The phonology is even more remarkably similar. Hardly any language families in the world typically have an array of stop consonants like this:
p | t | ʈ | tʃ | k |
b | d | ɖ | dʒ | g |
ph | th | ʈh | tʃh | kh |
bɦ | dɦ | ɖɦ | dʒɦ | gɦ |
The funny-shaped t’s and d’s in the third column (these are International Phonetic Alphabet characters) are retroflex sounds, produced with the tongue tip curled back slightly; the sounds tʃ and dʒ are (roughly) the consonants of each and edge; and the sounds in the fourth row are murmured, with a breathy aftermath. The Indic languages all have roughly this array of sounds, and the Dravidian languages do too. It seems to be due to admixture through language contact, not through common linguistic origin.

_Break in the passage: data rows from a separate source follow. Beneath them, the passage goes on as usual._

(** [await p] on an already settled promise. *)
Definition await {A} (p : JS.Promise A) : Async A :=
  match p with
  | JS.Pending => Never
  | JS.Fulfilled a => Return a
  | JS.Rejected err => Throw err
  end.

(* ================================================================== *)
(** ** The component's functions *)

Local Open Scope async_scope.

(** The two handlers [convertFileToBase64] installs on the reader. *)
Definition on_reader_event (o : ReaderOutcome)
    (p : JS.Promise (option string)) (ev : ReaderEvent)
    : JS.Promise (option string) :=
  match ev with
  | ev_loadend => JS.resolve p (reader_result o)
  | ev_error => JS.reject p (JS.ThrownString "Error reading file")
  | ev_load => p
  end.

(** The promise built by [convertFileToBase64], after the reader is done. *)
Definition settled (o : ReaderOutcome) : JS.Promise (option string) :=
  fold_left (on_reader_event o) (fired_events o) JS.Pending.

Definition convertFileToBase64 (file : File) : Async (option string) :=
  AwaitReader file (fun o => await (settled o)).

(** The imported [analyzeImage], seen from the caller. *)
Definition analyzeImage (payload : option string) : Async AnalyzeResponse :=
  AwaitApi payload (fun o =>
    match o with
    | ApiResolved response => Return response
    | ApiRejected err => Throw err
    end).

(** [handleAnalyze] closes over the state of the render it belongs to. *)
Definition handleAnalyze (st : State) : Async unit :=
  match imageFile st with
  | None => set (setError (Some "Please select an image to analyze."))
  | Some file =>
      set (setLoading true) ;;
      set (setError None) ;;
      set (setResult None) ;;
      try
        (base64 <- convertFileToBase64 file ;;
         response <- analyzeImage base64 ;;
         let simplifiedResult :=
           {| success := resp_success response;
              accidentDetected := resp_accidentDetected response;
              detection := resp_detection response;
              processedImage := resp_processedImage response |} in
         set (setResult (Some simplifiedResult)))
      catch
        (fun err =>
           match JS.message_of err with
           | inl type_error => Throw type_error
           | inr message =>
               set (setError (Some (JS.or_else message
                                      "Error analyzing image")))
           end)
      finally
        (set (setLoading false))
  end.

(** [e.target.files]: [null], or a list of files; [files[0]] is its head. *)
Definition handleFileChange (files : option (list File)) : list Update :=
  setError None ::
  match files with
  | Some (file :: _) => [setImageFile (Some file); setResult None]
  | _ => []
  end.

(* ================================================================== *)
(** ** What [Predict] renders *)

(** The functions a rendered element can be wired to. *)
Inductive Handler : Type := the_handleFileChange | the_handleAnalyze.

Inductive PropValue : Type :=
| PString (s : string)
| PBool (b : bool)
| PUrl (u : ObjectURL)
| PHandler (h : Handler).

(** A rendered tree; elements of imported components ([Header], [Button],
    [Alert]) are kept as elements under their own name. *)
#[warnings="-register-all"]
Inductive Node : Type :=
| Text (s : string)
| Element (tag : string) (props : list (string * PropValue))
    (children : list Node).

Fixpoint textContent (n : Node) : string :=
  match n with
  | Text s => s
  | Element _ _ children => String.concat "" (map textContent children)
  end.

(** The text of every paragraph of a tree, in document order. *)
Fixpoint paragraphs (n : Node) : list string :=
  match n with
  | Text _ => []
  | Element tag _ children =>
      if String.eqb tag "p" then [textContent n]
      else flat_map paragraphs children
  end.

Fixpoint lookup_prop (name : string) (props : list (string * PropValue))
    : option PropValue :=
  match props with
  | [] => None
  | (k, v) :: rest => if String.eqb k name then Some v else lookup_prop name rest
  end.

Definition props_of (n : Node) : list (string * PropValue) :=
  match n with
  | Text _ => []
  | Element _ props _ => props
  end.

(** [{cond && node}]: a falsy condition renders nothing. *)
Definition when (cond : bool) (n : Node) : list Node :=
  if cond then [n] else [].

(** [<Button onClick={handleAnalyze} disabled={loading || !imageFile}>] *)
Definition AnalyzeButton (st : State) : Node :=
  Element "Button"
    [("onClick", PHandler the_handleAnalyze);
     ("disabled", PBool (loading st ||
                         match imageFile st with Some _ => false | None => true end))]
    [Text (if loading st then "Analyzing..." else "Analyze Image")].

Definition FileInput : Node :=
  Element "input"
    [("type", PString "file"); ("accept", PString "image/*");
     ("onChange", PHandler the_handleFileChange)] [].

Section Render.

Variable Number_toString : float -> string.

Definition DetectionBlock (d : Detection) : Node :=
  Element "div" []
    [Element "p" []
       [Element "span" [] [Text "Type:"]; Text " "; Text (class d)];
     Element "p" []
       [Element "span" [] [Text "Confidence:"]; Text " ";
        Text (Number.toFixed Number_toString (confidence d * 100)%float 1);
        Text "%"];
     Element "p" []
       [Element "span" [] [Text "Severity:"]; Text " ";
        Text (JS.or_else (severity d) "N/A")]].

Definition AnnotatedImage (src : string) : Node :=
  Element "div" []
    [Element "p" [] [Text "Annotated Image:"];
     Element "img" [("src", PString src); ("alt", PString "Annotated")] []].

(** The block under [{result && (...)}]. *)
Definition Summary (r : AnalyzeResult) : Node :=
  Element "div" []
    ([Element "h2" [] [Text "Summary"];
      Element "p" []
        [Element "span" [] [Text "Accident Detected:"]; Text " ";
         Text (if accidentDetected r then "Yes" else "No")]]
     ++ (if accidentDetected r
         then match detection r with
              | Some d => [DetectionBlock d]
              | None => []
              end
         else [])
     ++ match processedImage r with
        | Some src => when (JS.truthy src) (AnnotatedImage src)
        | None => []
        end)%list.
Lemma on_line_writes (cfg : config) (started : bool) (line : jsstring) :
  List.length (snd (on_line cfg started line))
  = (if startsWith line (str "data: ") then 1 else 0)%nat
  /\ forall written, In written (snd (on_line cfg started line)) ->
                     startsWith written (str "data: ") = true.
Proof.
  unfold on_line, classify.
  destruct (startsWith line (str "data: ")) eqn:Hp; cbn [negb].
  2: { split; [reflexivity | intros written []]. }
  destruct (includes line (str "[DONE]")).
  { split; [reflexivity|]. intros written [<-|[]]. reflexivity. }
  destruct (JSON.parse (slice 6 line)) as [data|].
  - destruct (rewrite cfg started data) as [s [data'|e]];
      (split; [reflexivity|]); intros written [<-|[]].
    + apply (startsWith_append (str "data: ")). reflexivity.
    + apply startsWith_append, Hp.
  - split; [reflexivity|]. intros written [<-|[]].
    apply startsWith_append, Hp.
Qed.

(** X10.  Whatever the upstream sends, one frame is written for each
    candidate line that begins with the prefix [data: ], no more and no
    fewer, and everything written begins with that prefix. *)
Theorem every_write_is_framed (cfg : config) (chunks : list (list N)) :
  List.length (snd (feed cfg stream_start chunks))
  = List.length (filter (fun line => startsWith line (str "data: "))
                   (candidate_lines chunks))
  /\ forall written,
       In written (snd (feed cfg stream_start chunks)) ->
       startsWith written (str "data: ") = true.
Proof.
  rewrite writes_from_lines.
  enough (H : forall lines started,
             List.length (snd (on_lines cfg started lines))
             = List.length
                 (filter (fun line => startsWith line (str "data: ")) lines)
             /\ forall written,
                  In written (snd (on_lines cfg started lines)) ->
                  startsWith written (str "data: ") = true)
    by apply H.
  induction lines as [|line lines IH]; intros started.
  - split; [reflexivity | intros written []].
  - cbn [on_lines filter].
    destruct (on_line_writes cfg started line) as [Hlen Hpre].
    destruct (on_line cfg started line) as [s1 w1]. cbn [snd] in Hlen, Hpre.
    destruct (IH s1) as [IHlen IHpre].
    destruct (on_lines cfg s1 lines) as [s2 w2]. cbn [snd] in *.
    split.
    + rewrite length_app, Hlen, IHlen.
      destruct (startsWith line (str "data: ")); reflexivity.
    + intros written H. apply in_app_or in H. destruct H; auto.
Qed.

(** X11.  Lines without the prefix (comments, [event:] fields, blank lines)
    change neither the writes nor the flag: dropping them first gives the
    same. *)
Theorem other_lines_are_ignored (cfg : config) (started : bool)
  (lines : list jsstring) :
  on_lines cfg started lines
  = on_lines cfg started
      (filter (fun line => startsWith line (str "data: ")) lines).
Proof.
  revert started; induction lines as [|line lines IH]; intros started;
    [reflexivity|].
  simpl. destruct (startsWith line (str "data: ")) eqn:Hp.
  - simpl. destruct (on_line cfg started line) as [s1 w1]. rewrite IH.
    reflexivity.
  - unfold on_line, classify. rewrite Hp. simpl. rewrite IH.
    destruct (on_lines cfg started _). reflexivity.
Qed.

(** ** The rewriter with the reasoning display off *)

Section ReasoningOff.

Variable cfg : config.
Hypothesis Hoff : SHOW_REASONING cfg = false.

Lemma rewrite_delta_off_any (started : bool) (delta : value) :
  rewrite_delta cfg started delta
  = (started, snd (rewrite_delta cfg false delta)).
Proof. unfold rewrite_delta. rewrite Hoff. reflexivity. Qed.

Lemma rewrite_off_any (started : bool) (data : value) :
  rewrite cfg started data = (started, snd (rewrite cfg false data)).
Proof.
  unfold rewrite. destruct (truthy (delta_of data)); [|reflexivity].
  rewrite (rewrite_delta_off_any started), (rewrite_delta_off_any false).
  simpl. destruct (snd (rewrite_delta cfg false (delta_of data))); reflexivity.
Qed.

Lemma on_line_off_any (started : bool) (line : jsstring) :
  on_line cfg started line = (started, snd (on_line cfg false line)).
Proof.
  unfold on_line. destruct (classify line); try reflexivity.
  rewrite (rewrite_off_any started), (rewrite_off_any false). simpl.
  destruct (snd (rewrite cfg false payload)); reflexivity.
Qed.
(** * The journal entry service: POST, GET, DELETE and PUT on /api/entry

    A shallow embedding of the four route handlers of the entry service and
    of the SQL statements they send to the database, followed by the
    properties of the service.

    The database is the state: three tables held as lists of rows in storage
    order, and the AUTO_INCREMENT counter of [Entry].  A handler is a function
    from the request and the state to a response and the next state.  A
    statement that fails throws; the state reached so far is kept, since the
    handlers open no transaction. *)

From Stdlib Require Import ZArith List String Ascii Bool Lia.
From Stdlib Require Import Permutation Sorted.
From Stdlib Require Import DecimalString.
Import ListNotations.

Open Scope string_scope.
Open Scope list_scope.
Open Scope Z_scope.

(** ** Tables *)

(** A point in time (a DATETIME column, a JavaScript [Date]). *)
Definition Timestamp := Z.

(** Modelled from the spec: the schema of the tables, whose CREATE TABLE
    statements are not among the sources.  [Entry] is
    [{id: integer (primary key, auto-assigned), user, text, createdAt}],
    [createdAt] being filled by the database; [Competency] is
    [{id, skill, description}]; [EntryCompetency] is the join relation
    [{entryID, competencyID}] without identity of its own.  No constraint is
    put on the rows of [EntryCompetency]: an id that names no competency
    persists as a dangling reference, and the same pair may be stored
    twice. *)
Record Entry := mkEntry {
  id : Z;
  user : string;
  text : string;
  createdAt : Timestamp
}.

There’s actually just one other major group of languages with retroflex consonants: many of the Australian Aboriginal languages. You may immediately be thinking, could that be a sign of where the Aborigines came from? Well, yes and no. There does seem to have been an influx of Dravidians into northern Australia, probably Tamils traveling by boat, about 4,000 years ago: About 11 percent of today’s Aborigines seem to have some Dravidian DNA. But four millennia ago is far too recent to account for most of the Australian Aboriginal population. They have been there for more like 50,000 or even 60,000 years, and they would have come ultimately from East Africa, like all the rest of the world’s human population, possibly on foot, via land bridges (that’s controversial). The structure of a stop-consonant system (which can change in a couple of millennia) cannot justify an assumption of kinship. Positing an Australian-Dravidian superfamily would be just fantasy.
The Telugu speakers settling in the U.S. are almost always Hindus, not Muslims. Many are high-tech experts. The way Indians have become the backbone of America’s computer industry is a cultural and educational oddity about India and its relations with the U.S. (especially California). It has been an enormous stroke of good fortune for American companies. Right up to the top: the chief executive of Microsoft, Satya Nadella, is a Telugu speaker from Telangana.
Not every American has been grateful. Srinivas Kuchibhotla was also a Telugu speaker from Telangana working in high tech, and on February 22, 2017, a man named Adam Purinton in Olathe, Kan., flew into a rage at him and another Indian man. Assuming they were Iranian Muslims, he told them to “get out of my country,” and shot them both, killing Kuchibhotla. (A white American, Ian Grillot, came to their aid and got shot himself while trying to chase Purinton down. Kansas has selfless heroes as well as hate-filled ignorant nutcases.)
Afterword: I should mention that while reading the Quartz article’s mention of the shooting of Kuchibhotla I came upon a sentence in that brought me up short grammatically:
A slew of Telugu workers in the US has been shot dead in various incidents, from hate crimes to robbery attempts.
Just a couple of weeks ago (in this Lingua Franca post, September 5) I called this sort of sentence ungrammatical. Slew is a typical number-transparent noun, like lot, number, and couple. I’m always on the lookout for evidence that some descriptive generalization of mine is wrong, but here I think the the writer of the piece, Ananya Bhattacharya, erred. (Bhattacharya is a Bengali name; Ananya is probably a bilingual Bengali and English speaker.) The head noun is slew, and it’s singular, but this is one of those cases where the number agreement is determined by the noun in the of-phrase that follows. Standard English would be A slew of Telugu workers in the US have been shot dead in various incidents. I’m not being bossy about this; I’m just saying what I think is closer to normal standard English usage. The singular has should be regarded as a slip — possibly a hypercorrection.